PROBLEM REQUIREMENTS:
Report the tally of lines featuring the word "left" in the entries below, without anything else.

(Saved data entries)
(* ===== verification/CkptCrypt.v ===== *)
(** * Checkpoint files

    Atomic replacement of a file ([fs_write_atomic] of [src/util/fsutil.c]) and
    the encryption envelope of the checkpoints ([src/storage/ckpt_crypt.c]).
    A file and its [.tmp] sibling are their contents; a write is the list of
    the states between its system calls, so that a crash can be placed at any
    of them. *)

From S2P Require Import Prelude Endian Aead AeadCorrect.

(** ** Atomic replacement *)

Record FsState := mkFs { fs_file : option (list Z); fs_tmp : option (list Z) }.

(** Outcomes of the calls: the [.tmp] name fits, [open], the [i]-th [write]
    ([None] an error, [Some n] that [n + 1] bytes were taken), [fsync],
    [close], [rename], and the synchronisation of the directory. *)
Record FsIo := mkFsIo {
  io_name : bool; io_open : bool; io_write : nat -> option nat; io_fsync : bool; io_close : bool;
  io_rename : bool; io_dir : bool
}.

(** The contents of the temporary file after each [write]; every turn takes at
    least one byte, so [length rest] turns are enough. *)
Fixpoint write_loop (fuel : nat) (io : nat -> option nat) (i : nat) (written rest : list Z)
  : list (list Z) * bool :=
  match rest, fuel with
  | [], _ => ([], true)
  | _, O => ([], false)
  | _, S fuel' =>
      match io i with
      | None => ([], false)
      | Some n =>
          let written := written ++ take (S n) rest in
          let '(tr, ok) := write_loop fuel' io (S i) written (drop (S n) rest) in
          (written :: tr, ok)
      end
  end.

(** The states passed through, the last one first reached being the final one,
    and whether 0 is returned. *)
Definition fs_write_atomic (io : FsIo) (st : FsState) (data : list Z) : list FsState * FsState * bool :=
  if negb (io_name io) then ([], st, false)
  else
    let s1 := mkFs (fs_file st) None in
    if negb (io_open io) then ([s1], s1, false)
    else
      let s2 := mkFs (fs_file st) (Some []) in
      let '(tr, ok) := write_loop (length data) (io_write io) 0 [] data in
      let states := map (fun t => mkFs (fs_file st) (Some t)) tr in
      let ok := if ok && negb (io_fsync io) then false else ok in
      let ok := if negb (io_close io) then false else ok in
      if negb ok || negb (io_rename io) then ([s1; s2] ++ states ++ [s1], s1, false)
      else
        let s3 := mkFs (default (Some []) (Some <$> last tr)) None in
        ([s1; s2] ++ states ++ [s3], s3, io_dir io).

(** ** The envelope *)

Definition CKPT_MAGIC : Z := 0x43454B41.
Definition CKPT_VERSION : Z := 1.
Definition CKPT_HDR : nat := 32.

Section ckpt.
Context `{AeadScheme}.

(** [ok] is the outcome of reading the file, memory for it included. *)
Definition read_whole (ok : bool) (file : option (list Z)) : option (list Z) :=
  if ok then file else None.

(** [alloc] is the outcome of the [malloc] and [nonce] of [aegis_fill_random]. *)
Definition ckpt_write (io : FsIo) (alloc : bool) (nonce : option (list Z)) (st : FsState)
  (key : option (list Z)) (plain : list Z) : list FsState * FsState * bool :=
  match key with
  | None => fs_write_atomic io st plain
  | Some key =>
      if negb alloc then ([], st, false)
      else
        match nonce with
        | None => ([], st, false)
        | Some nonce =>
            let hdr := aegis_put_u32le CKPT_MAGIC ++ aegis_put_u32le CKPT_VERSION ++ nonce in
            let '(ct, tag) := as_seal key nonce hdr plain in
            fs_write_atomic io st (hdr ++ ct ++ tag)
        end
  end.

(** [alloc] is the outcome of the [malloc] of the plaintext. *)
Definition ckpt_read (ok alloc : bool) (file : option (list Z)) (key : option (list Z))
  : option (list Z) :=
  match read_whole ok file with
  | None => None
  | Some f =>
      match key with
      | None => Some f
      | Some key =>
          if (length f <? CKPT_HDR + AEAD_TAG_LEN)%nat || negb (aegis_get_u32le f =? CKPT_MAGIC)
             || negb (aegis_get_u32le (drop 4 f) =? CKPT_VERSION) then None
          else
            let plain_len := (length f - CKPT_HDR - AEAD_TAG_LEN)%nat in
            if negb alloc then None
            else as_open key (slice f 8 AEAD_NONCE_LEN) (take CKPT_HDR f)
                   (slice f CKPT_HDR plain_len) (slice f (CKPT_HDR + plain_len) AEAD_TAG_LEN)
      end
  end.

(** ** Lemmas *)

Lemma write_loop_spec fuel io i written rest :
  (length rest <= fuel)%nat ->
  snd (write_loop fuel io i written rest) = true ->
  default written (last (fst (write_loop fuel io i written rest))) = written ++ rest.
Proof.
  revert i written rest. induction fuel as [|fuel IH]; intros i written [|x rest] Hf; cbn [write_loop];
    try (intros; cbn; by rewrite ?app_nil_r).
  destruct (io i) as [n|]; [|done].
  specialize (IH (S i) (written ++ take (S n) (x :: rest)) (drop (S n) (x :: rest))).
  destruct (write_loop _ _ _ _ _) as [tr ok]. cbn [fst snd] in *. intros ->.
  rewrite <- (assoc_L (++)), take_drop in IH. rewrite last_cons.
  specialize (IH ltac:(rewrite length_drop; cbn in *; lia) eq_refl). by destruct (last tr).
Qed.

(** At every point of the write the file is the old one or the new one. *)
Lemma fs_write_atomic_spec io st data :
  let '(tr, fin, ok) := fs_write_atomic io st data in
  (forall s, s ∈ fin :: tr -> fs_file s = fs_file st \/ fs_file s = Some data) /\
  (ok = true -> fs_file fin = Some data).
Proof.
  unfold fs_write_atomic. destruct (io_name io); cbn [negb]; [|split; [set_solver|done]].
  destruct (io_open io); cbn [negb];
    [|split; [intros s Hs; left; by set_unfold; naive_solver|done]].
  pose proof (write_loop_spec (length data) (io_write io) 0 [] data (le_n _)) as Hw.
  destruct (write_loop _ _ _ _ _) as [tr ok]. cbn [fst snd app] in Hw. cbv zeta.
  set (okf := if negb (io_close io) then _ else _).
  destruct (negb okf || negb (io_rename io)) eqn:Ef.
  - split; [|done]. intros s Hs. left. set_unfold. destruct Hs as [->|[->|[->|[Hs|[->|[]]]]]]; try done.
    by destruct Hs as (t & -> & _).
  - apply orb_false_iff in Ef as [Ho _]. apply negb_false_iff in Ho.
    assert (ok = true) as Hok.
    { unfold okf in Ho. destruct (io_close io), (io_fsync io), ok; done. }
    assert (default (Some []) (Some <$> last tr) = Some data) as E.
    { specialize (Hw Hok). destruct (last tr); cbn in *; by rewrite Hw. }
    rewrite E. split; [|done]. intros s Hs. set_unfold. destruct Hs as [->|[->|[->|[Hs|[->|[]]]]]]; auto.
    destruct Hs as (t & -> & _). auto.
Qed.

Lemma ckpt_envelope key nonce plain :
  bytes_ok nonce -> length nonce = AEAD_NONCE_LEN ->
  let hdr := aegis_put_u32le CKPT_MAGIC ++ aegis_put_u32le CKPT_VERSION ++ nonce in
  let '(ct, tag) := as_seal key nonce hdr plain in
  ckpt_read true true (Some (hdr ++ ct ++ tag)) (Some key) = Some plain.
Proof.
  intros Hb Hn. cbv zeta. set (hdr := _ ++ _ ++ nonce).
  assert (length hdr = CKPT_HDR) as Hh by (unfold hdr; rewrite !length_app, Hn; done).
  pose proof (as_open_seal key nonce hdr plain) as Ho. pose proof (as_ct_length key nonce hdr plain) as Hc.
  pose proof (as_tag_length key nonce hdr plain) as Ht.
  destruct (as_seal key nonce hdr plain) as [ct tag]. cbn [fst snd] in *.
  unfold ckpt_read, read_whole. set (f := hdr ++ ct ++ tag).
  assert (length f = CKPT_HDR + length plain + AEAD_TAG_LEN)%nat as Hf
    by (unfold f; rewrite !length_app; lia).
  rewrite (proj2 (Nat.ltb_ge _ _)) by lia. cbn [orb negb].
  assert (aegis_get_u32le f = CKPT_MAGIC) as ->.
  { unfold f, hdr. rewrite <- (assoc_L (++)). by apply get_put_u32le. }
  assert (aegis_get_u32le (drop 4 f) = CKPT_VERSION) as ->.
  { unfold f, hdr. rewrite <- !(assoc_L (++)). by apply get_put_u32le. }
  rewrite !Z.eqb_refl. cbn [negb orb].
  replace (length f - CKPT_HDR - AEAD_TAG_LEN)%nat with (length plain) by lia.
  assert (slice f 8 AEAD_NONCE_LEN = nonce) as ->.
  { unfold f, hdr, slice. rewrite <- !(assoc_L (++)), (assoc_L (++) (aegis_put_u32le _)).
    rewrite drop_app_length' by done. by apply take_app_length'. }
  assert (take CKPT_HDR f = hdr) as -> by (unfold f; by apply take_app_length').
  assert (slice f CKPT_HDR (length plain) = ct) as ->.
  { unfold f, slice. rewrite drop_app_length' by done. by apply take_app_length'. }
  assert (slice f (CKPT_HDR + length plain) AEAD_TAG_LEN = tag) as ->; [|done].
  unfold f, slice. rewrite (assoc_L (++)), drop_app_length' by (rewrite length_app; lia).
  apply take_ge. lia.
Qed.

Lemma ckpt_write_spec io alloc nonce st key plain :
  (forall n, nonce = Some n -> bytes_ok n /\ length n = AEAD_NONCE_LEN) ->
  let '(tr, fin, ok) := ckpt_write io alloc nonce st key plain in
  (forall s, s ∈ fin :: tr ->
     ckpt_read true true (fs_file s) key = ckpt_read true true (fs_file st) key \/
     ckpt_read true true (fs_file s) key = Some plain) /\
  (ok = true -> ckpt_read true true (fs_file fin) key = Some plain).
Proof.
  intros Hn.
  assert (forall data, ckpt_read true true (Some data) key = Some plain ->
    let '(tr, fin, ok) := fs_write_atomic io st data in
    (forall s, s ∈ fin :: tr ->
       ckpt_read true true (fs_file s) key = ckpt_read true true (fs_file st) key \/
       ckpt_read true true (fs_file s) key = Some plain) /\
    (ok = true -> ckpt_read true true (fs_file fin) key = Some plain)) as Hfs.
  { intros data Hd. pose proof (fs_write_atomic_spec io st data) as Hs.
    destruct (fs_write_atomic io st data) as [[tr fin] ok]. destruct Hs as [Hs Hok]. split.
    - intros s Hin. destruct (Hs s Hin) as [->| ->]; auto.
    - intros E. by rewrite (Hok E). }
  unfold ckpt_write. destruct key as [key|]; [|by apply Hfs].
  destruct alloc; cbn [negb]; [|split; [set_solver|done]].
  destruct nonce as [nonce|]; [|split; [set_solver|done]]. destruct (Hn nonce eq_refl) as [Hb Hl].
  pose proof (ckpt_envelope key nonce plain Hb Hl) as He. cbv zeta in He.
  cbv zeta. destruct (as_seal _ _ _ _) as [ct tag]. by apply Hfs.
Qed.

(** C38: At every point where a crash can cut the replacement of a checkpoint,
    encrypted or not, the file reads back as what it held before or as the
    complete new checkpoint, and when the write is reported done it is the
    new one. *)
Theorem ckpt_write_crash_atomic io alloc nonce st key plain :
  (forall n, nonce = Some n -> bytes_ok n /\ length n = AEAD_NONCE_LEN) ->
  let '(tr, fin, ok) := ckpt_write io alloc nonce st key plain in
  (forall s, s ∈ fin :: tr ->
     ckpt_read true true (fs_file s) key = ckpt_read true true (fs_file st) key \/
     ckpt_read true true (fs_file s) key = Some plain) /\
  (ok = true -> ckpt_read true true (fs_file fin) key = Some plain).
Proof. apply ckpt_write_spec. Qed.
End ckpt.

Lemma ckpt_write_crash_atomic_witness :
  let io := mkFsIo true true (fun _ => Some 40%nat) true true true true in
  let '(tr, fin, ok) := ckpt_write io true (Some (replicate 24 7)) (mkFs (Some [1]) None)
    (Some (replicate 32 9)) [4; 5; 6] in
  length tr = 5%nat /\ ok = true /\
  ckpt_read true true (fs_file fin) (Some (replicate 32 9)) = Some [4; 5; 6].
Proof.
  pose proof (ckpt_write_crash_atomic (mkFsIo true true (fun _ => Some 40%nat) true true true true) true
    (Some (replicate 24 7)) (mkFs (Some [1]) None) (Some (replicate 32 9)) [4; 5; 6]) as Hw.
  cbv zeta in *. destruct (ckpt_write _ _ _ _ _ _) as [[tr fin] ok] eqn:E.
  assert (length tr = 5%nat /\ ok = true) as [? ->].
  { vm_compute in E. injection E as <- <- <-. done. }
  split; [done|]. split; [done|]. apply Hw; [|done].
  intros n [= <-]. split; [bytes_lit|reflexivity].
Defined.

REPLY:
2